Lack of scientific input
Johansson has dismissed the idea that the approach she advocates will unleash something new or extreme, telling MEPs last year that it was “totally false to say that with a new regulation there will be new possibilities for detection that don’t exist today”.
But experts question the science behind it.
Matthew Daniel Green, a cryptographer and security technologist at John Hopkins University, said there was an evident lack of scientific input into the crafting of her regulation.
“In the first impact assessment of the EU Commission there was almost no outside scientific input and that’s really amazing since Europe has a terrific scientific infrastructure, with the top researchers in cryptography and computer security all over the world,” Green said.
AI-driven scanning technology, he warned, risks exposing digital platforms to malicious attacks and would undermine encryption.
“If you touch upon built-in encryption models, then you introduce vulnerabilities,” he said. “The idea that we are going to be able to have encrypted conversations like ours is totally incompatible with these scanning automated systems, and that’s by design.”

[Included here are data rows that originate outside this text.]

Lemma life_inv_move s r : life_inv (eview_of s.1) s.2 -> life_move s r -> exists t, r = Ok t /\ closing_next s t.
Proof.
  destruct s as [x self]. cbn [fst snd]. intros I [x' Hh|i q Hq|i q Hq|Hb|Hst Hh]; cbn [fst snd] in *.
  - eexists. split; [done|]. unfold closing_next. cbn [fst snd]. split; [|split; [done|intros _]].
    + destruct I as [E St]. constructor; [by eapply eps_happens|]. unfold life_state_ok in *. destruct Hh as [i Hi|Hb]; cbn; [done|].
      destruct (lf_state self); try done; destruct St as (S1 & S2 & St); try (rewrite Hb in S2; done). split; [done|]. split; [by right|done].
    + unfold life_rank. destruct Hh as [i Hi|Hb]; cbn.
      * pose proof (eweights_insert _ _ _ ETold Hi). cbn [eweight] in *. lia.
      * rewrite Hb. cbn. lia.
  - destruct I as [E St]. destruct (eps_told x self i q E Hq) as (self' & -> & Eo & G1 & G2 & G3 & G4 & G5 & G6 & G7 & Hp).
    eexists. split; [done|]. unfold closing_next. cbn [fst snd]. split; [|split; [by rewrite G2|intros _]].
    + constructor; [done|]. unfold life_state_ok, holds_ok in *. rewrite (take_told_ok _ _ _ Hq), G1, G2, G3, G4, G5, G6, G7. done.
    + unfold life_rank. rewrite (take_told_ok _ _ _ Hq), G5. cbn. pose proof (eweights_insert _ _ _ EIdle Hp). cbn [eweight] in *. lia.
  - by apply (move_ep x self i q).
  - destruct I as [E St]. unfold life_state_ok in St. unfold sock_feed, nn_sock_shutdown.
    destruct (lf_state self) eqn:Es; [done| | | |]; destruct St as (S1 & S2 & St); try congruence; rewrite S1.
    decide_bools. mred. unfold finish1. pose proof (take_base_ok x Hb) as V.
    destruct (sk_destroy_ok (take_base x)) as (x' & -> & V'); [right; by rewrite V|]. mred. rewrite V in V'.
    eexists. split; [done|]. unfold closing_next. cbn [fst snd]. rewrite V', Es. split; [|split; [done|intros _; unfold life_rank; cbn; rewrite Hb; cbn; lia]].
    destruct St as (S3 & S4 & S5 & S6). constructor; [by apply (eps_only (eview_of x) _ self)|]. unfold life_state_ok. cbn. rewrite S5. split_and!; done.
  - destruct (inv_rele _ _ I (or_introl Hst) Hh) as [I' R]. eexists. split; [done|]. unfold closing_next. cbn [fst snd].
    split; [done|]. split; [|done]. by rewrite (proj1 (rele_same self)).
Qed.

(** ** The calls *)

Lemma close_life_ok x self : life_inv (eview_of x) self -> lf_state self = NN_SOCK_STATE_ACTIVE ->
  exists x' self', nn_close_start x self = Ok (x', self', 0) /\ life_inv (eview_of x') self' /\ lf_state self' <> NN_SOCK_STATE_ACTIVE.
Proof.
  intros [E St] Hs. unfold life_state_ok in St. rewrite Hs in St. destruct St as (S1 & S2 & S3 & S4 & S5).
  unfold nn_close_start, nn_sock_hold. rewrite Hs. decide_bools. unfold nn_sock_stop. cbn [lf_fsm lf_set_holds]. rewrite S1. decide_bools. mred.
  unfold nn_sock_shutdown. cbn [lf_state lf_set_fsm lf_set_holds lf_eps]. rewrite Hs. decide_bools. mred.
  set (self1 := lf_set_fsm _ _).
  destruct (eps_stop_all (lf_eps self) x self1) as (x1 & self2 & E1 & Eo & V & G1 & G2 & G3 & G4 & G5 & G6); [by apply (eps_only (eview_of x) _ self)|done|].
  rewrite E1. mred. cbn in G1, G2, G4, G5, G6.
  destruct (finish2_ok x1 (lf_set_state NN_SOCK_STATE_STOPPING_EPS self2)) as ([x2 self3] & Ef & I & N & Hh & _); cbn [lf_state lf_fsm lf_eps lf_termsem lf_set_state];
    try done; try congruence; [by apply (eps_only (eview_of x1) _ self2)|left; cbn; rewrite G4, G6; lia|].
  rewrite Ef. mred. cbn in Hh. cbn [fst snd] in I, N.
  destruct (inv_rele _ _ I) as [I1 _]; [by left|lia|]. pose proof (proj1 (rele_same self3)) as Hs3.
  assert (lf_holds (nn_sock_rele self3) = lf_holds self) as Hh1 by (unfold nn_sock_rele; case_bool_decide; cbn; lia).
  destruct (inv_rele _ _ I1) as [I2 _]; [left; congruence|lia|].
  do 2 eexists. split; [done|]. split; [done|]. by rewrite (proj1 (rele_same _)), Hs3.
Qed.

Lemma add_life_ok x self template tp bind a : life_inv (eview_of x) self -> lf_state self = NN_SOCK_STATE_ACTIVE -> Z.of_nat (length a) <= 128 -> lf_eid self < INT_MAX ->
  exists x' self' rc, nn_sock_add_ep x self template tp bind a = Ok (x', self', rc) /\ life_inv (eview_of x') self' /\
    lf_state self' = lf_state self /\ lf_holds self' = lf_holds self.
Proof.
  intros [E St] Hs Ha He. pose proof (eo_fresh _ _ E (lf_eid self) ltac:(lia)) as Hf.
  destruct (eo_none _ _ E _ Hf) as (H1 & H2 & H3 & H4 & H5). destruct (eo_nodup _ _ E) as (N1 & N2 & N3 & N4).
  unfold nn_sock_add_ep, nn_ep_init. decide_bools. mred. destruct (ep_open_ok x _ tp bind a H3) as (x' & rc & -> & [[Hr V]|[Hr V]]); mred.
  { decide_bools. exists x', self, rc. split; [done|]. split; [|done]. rewrite V. by constructor. }
  decide_bools. unfold nn_ep_start. cbn [ep_fsm]. decide_bools. mred. cbn. decide_bools. mred.
  do 3 eexists. split; [reflexivity|]. split; [|done]. constructor.
  - rewrite V. apply (eps_ok_at (lf_eid self) (eview_of x) _ self); [done| | | |].
    + split_and!; try done. by apply NoDup_snoc.
    + intros j Hj. constructor; cbn; try done; [by rewrite lookup_insert_ne|by rewrite lookup_insert_ne|]. rewrite elem_snoc. naive_solver.
    + cbn. rewrite lookup_insert_eq. left. cbn. rewrite elem_snoc, lookup_insert_eq. split_and!; try done. by left.
    + intros j Hj. cbn in *. rewrite lookup_insert_ne by lia. apply (eo_fresh _ _ E). lia.
  - unfold life_state_ok in *. rewrite V. cbn. by rewrite Hs in *.
Qed.

Lemma rm_ok x self i : life_inv (eview_of x) self -> exists x' self' rc, nn_sock_rm_ep x self i = Ok (x', self', rc) /\ rc <= 0 /\ life_inv (eview_of x') self' /\
  lf_state self' = lf_state self /\ lf_holds self' = lf_holds self.
Proof.
  intros [E St]. unfold nn_sock_rm_ep. destruct (decide (i ∈ lf_eps self)) as [Hi|Hi]; decide_bools; [|by exists x, self, (- EINVAL)].
  destruct (eps_stop x self i E Hi) as (self1 & x' & self' & E1 & E2 & Eo & V & G1 & G2 & G3 & G4 & G5 & G6 & _).
  rewrite E1. mred. rewrite E2. mred. exists x', self', 0. split; [done|]. split; [done|]. split; [|done]. constructor; [done|].
  unfold life_state_ok in *. rewrite V, G1, G2, G3, G4, G5, G6.
  destruct (lf_state self); try done; destruct St as (_ & _ & St & _); rewrite St in Hi; by apply not_elem_of_nil in Hi.
Qed.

In a blow to the advocates of AI-driven CSAM scanning, US tech giant Apple said in late August that it is impossible to implement CSAM-scanning while preserving the privacy and security of digital communications. The same month, UK officials privately admitted to tech companies that there is no existing technology able to scan end-to-end encrypted messages without undermining users’ privacy.
According to research by Imperial College academics Ana-Maria Cretu and Shubham Jain, published last May, AI driven Client Side Scanning systems could be quietly tweaked to perform facial recognition on user devices without the user’s knowledge. They warned of more vulnerabilities that have yet to be identified.
“Once this technology is rolled out to billions of devices across the world, you can’t take it back”, they said.
Law enforcement agencies are already considering the possibilities it offers.
In July 2022, the head of Johansson’s Directorate-General, Monique Pariat, visited Europol to discuss the contribution the EU police agency could make to the fight against CSAM, in a meeting attended by Europol executive director Catherine de Bolle.
Europol officials floated the idea of using the proposed EU Centre to scan for more than just CSAM, telling the Commission, “There are other crime areas that would benefit from detection”. According to the minutes, a Commission official “signalled understanding for the additional wishes” but “flagged the need to be realistic in terms of what could be expected, given the many sensitivities around the proposal.”
Ross Anderson, professor of Security Engineering at Cambridge University, said the debate around AI-driven scanning for CSAM has overlooked the potential for manipulation by law enforcement agencies.
“The security and intelligence community have always used issues that scare lawmakers, like children and terrorism, to undermine online privacy,” he said.
“We all know how this works, and come the next terrorist attack, no lawmaker will oppose the extension of scanning from child abuse to serious violent and political crimes.”